(Records from a data collection)
+---+

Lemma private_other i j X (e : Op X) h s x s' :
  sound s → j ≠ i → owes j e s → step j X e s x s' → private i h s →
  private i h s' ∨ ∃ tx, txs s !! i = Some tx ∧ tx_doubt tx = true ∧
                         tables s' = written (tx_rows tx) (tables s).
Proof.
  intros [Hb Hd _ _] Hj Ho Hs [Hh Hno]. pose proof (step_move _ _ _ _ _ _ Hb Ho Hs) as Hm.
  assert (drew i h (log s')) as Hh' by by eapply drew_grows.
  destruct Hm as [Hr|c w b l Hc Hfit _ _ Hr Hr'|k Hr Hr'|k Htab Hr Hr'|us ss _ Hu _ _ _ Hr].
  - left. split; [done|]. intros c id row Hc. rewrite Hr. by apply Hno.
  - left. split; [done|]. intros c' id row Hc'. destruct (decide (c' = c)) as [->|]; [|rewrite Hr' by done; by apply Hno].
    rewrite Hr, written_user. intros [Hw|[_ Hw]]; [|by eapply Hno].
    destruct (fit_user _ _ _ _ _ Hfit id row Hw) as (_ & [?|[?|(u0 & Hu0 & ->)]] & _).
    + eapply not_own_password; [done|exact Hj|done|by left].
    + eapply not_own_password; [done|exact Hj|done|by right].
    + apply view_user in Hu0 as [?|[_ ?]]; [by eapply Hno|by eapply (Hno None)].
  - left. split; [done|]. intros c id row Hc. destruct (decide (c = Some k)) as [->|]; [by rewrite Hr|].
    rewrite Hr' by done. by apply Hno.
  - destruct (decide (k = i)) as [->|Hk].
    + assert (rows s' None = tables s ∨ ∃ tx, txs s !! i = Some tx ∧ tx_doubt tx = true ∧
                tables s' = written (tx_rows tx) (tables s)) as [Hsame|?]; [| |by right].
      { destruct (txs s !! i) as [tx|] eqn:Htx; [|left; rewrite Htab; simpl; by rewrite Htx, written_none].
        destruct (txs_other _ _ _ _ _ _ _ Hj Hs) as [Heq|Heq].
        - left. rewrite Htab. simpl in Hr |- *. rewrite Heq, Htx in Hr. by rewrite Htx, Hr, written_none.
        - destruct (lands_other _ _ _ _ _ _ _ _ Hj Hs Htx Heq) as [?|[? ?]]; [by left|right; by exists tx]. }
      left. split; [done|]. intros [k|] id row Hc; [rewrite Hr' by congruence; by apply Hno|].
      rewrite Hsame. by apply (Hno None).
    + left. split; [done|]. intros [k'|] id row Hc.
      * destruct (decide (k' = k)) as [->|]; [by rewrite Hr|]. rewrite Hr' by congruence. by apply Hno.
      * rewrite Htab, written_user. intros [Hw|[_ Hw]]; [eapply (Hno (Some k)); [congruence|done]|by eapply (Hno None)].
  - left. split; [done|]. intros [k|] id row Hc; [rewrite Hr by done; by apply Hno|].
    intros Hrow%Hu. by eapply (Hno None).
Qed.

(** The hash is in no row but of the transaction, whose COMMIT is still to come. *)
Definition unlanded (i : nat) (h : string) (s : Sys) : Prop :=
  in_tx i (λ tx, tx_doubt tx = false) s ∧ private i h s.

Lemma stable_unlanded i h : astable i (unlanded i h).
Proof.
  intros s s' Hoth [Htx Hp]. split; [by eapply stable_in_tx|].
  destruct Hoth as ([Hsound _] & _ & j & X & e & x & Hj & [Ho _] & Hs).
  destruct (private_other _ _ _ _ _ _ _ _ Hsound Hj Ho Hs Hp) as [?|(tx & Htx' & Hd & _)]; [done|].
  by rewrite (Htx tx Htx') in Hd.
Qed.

+---+

For this exercise, output exactly the lines above from the line with "[done|exact Hj|done|by right]." to the line with "intros Hrow%Hu. by eapply (Hno None).", counting both, and leave out the rest.

    + eapply not_own_password; [done|exact Hj|done|by right].
    + apply view_user in Hu0 as [?|[_ ?]]; [by eapply Hno|by eapply (Hno None)].
  - left. split; [done|]. intros c id row Hc. destruct (decide (c = Some k)) as [->|]; [by rewrite Hr|].
    rewrite Hr' by done. by apply Hno.
  - destruct (decide (k = i)) as [->|Hk].
    + assert (rows s' None = tables s ∨ ∃ tx, txs s !! i = Some tx ∧ tx_doubt tx = true ∧
                tables s' = written (tx_rows tx) (tables s)) as [Hsame|?]; [| |by right].
      { destruct (txs s !! i) as [tx|] eqn:Htx; [|left; rewrite Htab; simpl; by rewrite Htx, written_none].
        destruct (txs_other _ _ _ _ _ _ _ Hj Hs) as [Heq|Heq].
        - left. rewrite Htab. simpl in Hr |- *. rewrite Heq, Htx in Hr. by rewrite Htx, Hr, written_none.
        - destruct (lands_other _ _ _ _ _ _ _ _ Hj Hs Htx Heq) as [?|[? ?]]; [by left|right; by exists tx]. }
      left. split; [done|]. intros [k|] id row Hc; [rewrite Hr' by congruence; by apply Hno|].
      rewrite Hsame. by apply (Hno None).
    + left. split; [done|]. intros [k'|] id row Hc.
      * destruct (decide (k' = k)) as [->|]; [by rewrite Hr|]. rewrite Hr' by congruence. by apply Hno.
      * rewrite Htab, written_user. intros [Hw|[_ Hw]]; [eapply (Hno (Some k)); [congruence|done]|by eapply (Hno None)].
  - left. split; [done|]. intros [k|] id row Hc; [rewrite Hr by done; by apply Hno|].
    intros Hrow%Hu. by eapply (Hno None).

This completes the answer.